Page:Aubert - Américains et Japonais, 1908.pdf/150

Le texte de cette page a été corrigé et est conforme au fac-similé.

Le fermage est la seule entreprise qui puisse, ce me semble, être tentée avec profit en Amérique par les Japonais. Dans la grande industrie, les Américains ont des capitaux et un matériel énormes, et s’efforcent de réduire le coût de la production. Les progrès dans l’emploi économique des machines est très frappant, mais en agriculture ces Américains sont incapables d’user de pareilles méthodes ; aussi ne discutent-ils pas les hauts prix que comparativement ils payent pour leurs légumes et leurs grains. Les grandes industries ne leur laissent guère le temps de penser aux autres entreprises. C’est donc comme agriculteurs que les Japonais ont le plus de chance de réussir aux États-Unis… Un fermier japonais aux États-Unis peut produire sa nourriture, légumes et riz, si bien que le coût des autres articles qui lui sont nécessaires ne doit guère dépasser 30 sen (15 sous) par jour ; ainsi, avec un salaire de 30 yen par mois (75 francs), un travailleur peut mettre de côté 20 yen (50 francs). Pour toutes les tâches qui exigent des doigts déliés, les Japonais sont plus adroits que les Américains. À faire la vendange ils peuvent gagner 6 yen (15 francs) par jour. Il y a donc un avantage évident à employer des Japonais dans la grande culture…
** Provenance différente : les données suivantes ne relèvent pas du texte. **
(** X7. [download_image] backs off [2 ^ attempt] seconds after a client
    error (1 then 2 seconds): after [k < 3] failed GETs and one answered
    below 400 it uploads once and returns the secure URL, or the empty
    string when the upload fails; when the third GET fails too it raises
    the client error, having uploaded nothing and without a sleep after
    the last attempt. *)
Theorem download_image_backoff :
  forall (S : Type) (A : AssetStore S) (net : nat -> string -> http_outcome)
         (u comic_slug : string) (chapter : option string) (is_cover : bool)
         (w : world S),
    (forall (k : nat) (r : response) (folder filename : string),
        (k < 3)%nat ->
        (forall i, (i < k)%nat -> fails_download (net (i + clock w) u) = true) ->
        net (k + clock w) u = HttpResponse r ->
        (status r < 400)%Z ->
        upload_target u comic_slug chapter is_cover = Some (folder, filename) ->
        download_image net u comic_slug chapter is_cover 3 w
        = let '(ur, s') := uploader_upload (store w) (body r) folder filename in
          (Ok (Some (match ur with
                     | UploadDict secure_url => secure_url
                     | UploadError => ""
                     end)),
           World s' (Datatypes.S k + clock w),
           EvSleepUniform 2 5
           :: download_backoff u 0 k
              ++ [EvSessionGet u; EvUpload folder filename]))
    /\ ((forall i, (i < 3)%nat -> fails_download (net (i + clock w) u) = true) ->
        download_image net u comic_slug chapter is_cover 3 w
        = (Raise ClientError, advance 3 w,
           [EvSleepUniform 2 5;
            EvSessionGet u; EvSleep (2 ^ 0);
            EvSessionGet u; EvSleep (2 ^ 1);
            EvSessionGet u])).
Proof.
  intros S A net u comic_slug chapter is_cover w. split.
  - intros k r folder filename Hk Hfail Hnet Hst Ht.
    rewrite download_image_run. change (Z.of_nat 3) with 3%Z.
    rewrite (download_loop_errors net u comic_slug chapter is_cover 3 k 3 0 w
               Hk eq_refl Hfail).
    destruct (3 - k)%nat as [|fuel] eqn:Hfuel; [lia|].
    rewrite (download_loop_served net u comic_slug chapter is_cover 3 fuel
               (0 + Z.of_nat k) (advance k w) r Hnet Hst).
    rewrite Ht. cbn [store advance clock].
    destruct (uploader_upload (store w) (body r) folder filename) as [ur s'].
    reflexivity.
  - intros Hfail.
    rewrite download_image_run. change (Z.of_nat 3) with 3%Z.
    rewrite (download_loop_errors net u comic_slug chapter is_cover 3 2 3 0 w);
      [|lia|reflexivity|intros i Hi; apply Hfail; lia].
    change (3 - 2)%nat with 1%nat. change (0 + Z.of_nat 2)%Z with (3 - 1)%Z.
    rewrite download_loop_last_error; [|apply (Hfail 2%nat); lia].
    rewrite advance_advance. reflexivity.
Qed.

Lemma download_image_backoff_witness :
  download_image
    (fun n _ =>
       match n with
       | 0%nat => HttpFailure
       | 1%nat => HttpResponse (Response 503 ∅ "")
       | _ => HttpResponse (Response 200 ∅ "bytes")
       end)
    "https://i/001.jpg" "solo" (Some "2") false 3
    (World ([] : memory_store) 0)
  = (Ok (Some "https://res.cloudinary.com/demo/solo/chapter-2/001"),
     World ["solo/chapter-2/001"] 3,
     [EvSleepUniform 2 5;
      EvSessionGet "https://i/001.jpg"; EvSleep 1;
      EvSessionGet "https://i/001.jpg"; EvSleep 2;
      EvSessionGet "https://i/001.jpg"; EvUpload "solo/chapter-2" "001"])
  /\ download_image (fun _ _ => HttpFailure) "https://i/001.jpg" "solo"
       (Some "2") false 3 (World ([] : memory_store) 0)
     = (Raise ClientError, World [] 3,
        [EvSleepUniform 2 5;
         EvSessionGet "https://i/001.jpg"; EvSleep 1;
         EvSessionGet "https://i/001.jpg"; EvSleep 2;
         EvSessionGet "https://i/001.jpg"]).
Proof.
  split.
  - refine (proj1 (download_image_backoff memory_store memory_assets _
                     "https://i/001.jpg" "solo" (Some "2") false
                     (World ([] : memory_store) 0))
              2%nat (Response 200 ∅ "bytes") "solo/chapter-2" "001"
              _ _ eq_refl _ eq_refl).
    + lia.
    + intros [|[|i]] Hi; [reflexivity|reflexivity|lia].
    + reflexivity.
  - apply (proj2 (download_image_backoff memory_store memory_assets
                    (fun _ _ => HttpFailure)
                    "https://i/001.jpg" "solo" (Some "2") false
                    (World ([] : memory_store) 0))).
    intros i Hi. reflexivity.
Defined.



(** ** scrape_chapter_images, case by case *)

Section ScrapeMore.
Context {S : Type} `{AssetStore S}.
Variable net : nat -> string -> http_outcome.
Variable select_images : string -> list (option string).

(** The loop over the images, one image at a time. *)
Lemma download_chapter_images_step (img_url : string) (rest : list string)
    (comic_slug chapter_num : string) (w : world S) :
  download_chapter_images net (img_url :: rest) comic_slug chapter_num w
  = match download_image net img_url comic_slug (Some chapter_num) false 3 w with
    | (Ok cloudinary_url, w1, t1) =>
        match download_chapter_images net rest comic_slug chapter_num w1 with
        | (Ok urls, w2, t2) =>
            (Ok (match truthy_url cloudinary_url with
                 | Some cu => cu :: urls
                 | None => urls
                 end), w2, t1 ++ t2)
        | (Raise e, w2, t2) => (Raise e, w2, t1 ++ t2)
        end
    | (Raise e, w1, t1) => (Raise e, w1, t1)
    end.
Proof.
  cbn [download_chapter_images]. unfold bind at 1.
  destruct (download_image net img_url comic_slug (Some chapter_num) false 3 w)
    as [[[cu|e] w1] t1]; [|reflexivity].
  unfold bind at 1.
  destruct (download_chapter_images net rest comic_slug chapter_num w1)
    as [[[urls|e] w2] t2]; [|reflexivity].
  destruct (truthy_url cu); unfold ret; now rewrite app_nil_r.
Qed.

(** Every way [scrape_chapter_images] can go. *)
Lemma scrape_chapter_images_cases (u comic_slug : string) (w : world S) :
  scrape_chapter_images net select_images u comic_slug w
  = match search_chapter_url u with
    | None => (Ok [], w, [])
    | Some chapter_num =>
        let folder := chapter_folder comic_slug chapter_num in
        if has_resources (api_resources (store w) folder)
        then (Ok [], w, [EvResources folder])
        else
          match net (clock w) u with
          | HttpFailure =>
              (Ok [], advance 1 w, [EvResources folder; EvRequestsGet u])
          | HttpResponse r =>
              if ((400 <=? status r) && (status r <? 600))%Z
              then (Ok [], advance 1 w, [EvResources folder; EvRequestsGet u])
              else
                match image_sources (select_images (body r)) with
                | None =>
                    (Ok [], advance 1 w,
                     [EvResources folder; EvRequestsGet u])
                | Some images =>
                    match download_chapter_images net images comic_slug
                            chapter_num (advance 1 w) with
                    | (Ok urls, w2, t2) =>
                        (Ok urls, w2,
                         EvResources folder :: EvRequestsGet u :: t2)
                    | (Raise _, w2, t2) =>
                        (Ok [], w2,
                         EvResources folder :: EvRequestsGet u :: t2)
                    end
                end
          end
    end.
Proof.
  unfold scrape_chapter_images, try_except.
  destruct (search_chapter_url u) as [chapter_num|]; [|reflexivity].
  cbv zeta. unfold bind at 1. rewrite folder_exists_run.
  destruct (has_resources _); [reflexivity|].
  unfold bind at 1, fetch_data, bind at 1, requests_get.
  fold (advance 1 w).
  destruct (net (clock w) u) as [r|]; [|reflexivity].
  destruct ((400 <=? status r) && (status r <? 600))%Z; [reflexivity|].
  unfold ret at 1. cbn [app].
  destruct (image_sources (select_images (body r))) as [images|];
    [|reflexivity].
  destruct (download_chapter_images net images comic_slug chapter_num
              (advance 1 w)) as [[[urls|e] w2] t2]; cbn.
  - reflexivity.
  - now rewrite app_nil_r.
Qed.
Dans les ranches de Californie, ce sont des Japonais qui ramassent et récoltent les prunes, les poires, sèchent les fruits et travaillent à les mettre en conserves[1]. Au travail minutieux et soigneux de la culture fruitière et maraîchère, le Jap est préparé par le travail dans les vallées de son pays où toute culture est un art ; aussi excelle-t-il à produire des fraises, des pommes de terre hâtives, des fleurs, à cultiver la betterave, les asperges, le céleri. À Fresno, ils ont presque le monopole de la culture des vignes : « Au moment des vendanges, ils y sont plus de 5 000. Les

  1. La conserve des fruits est l’industrie la plus importante de l’État.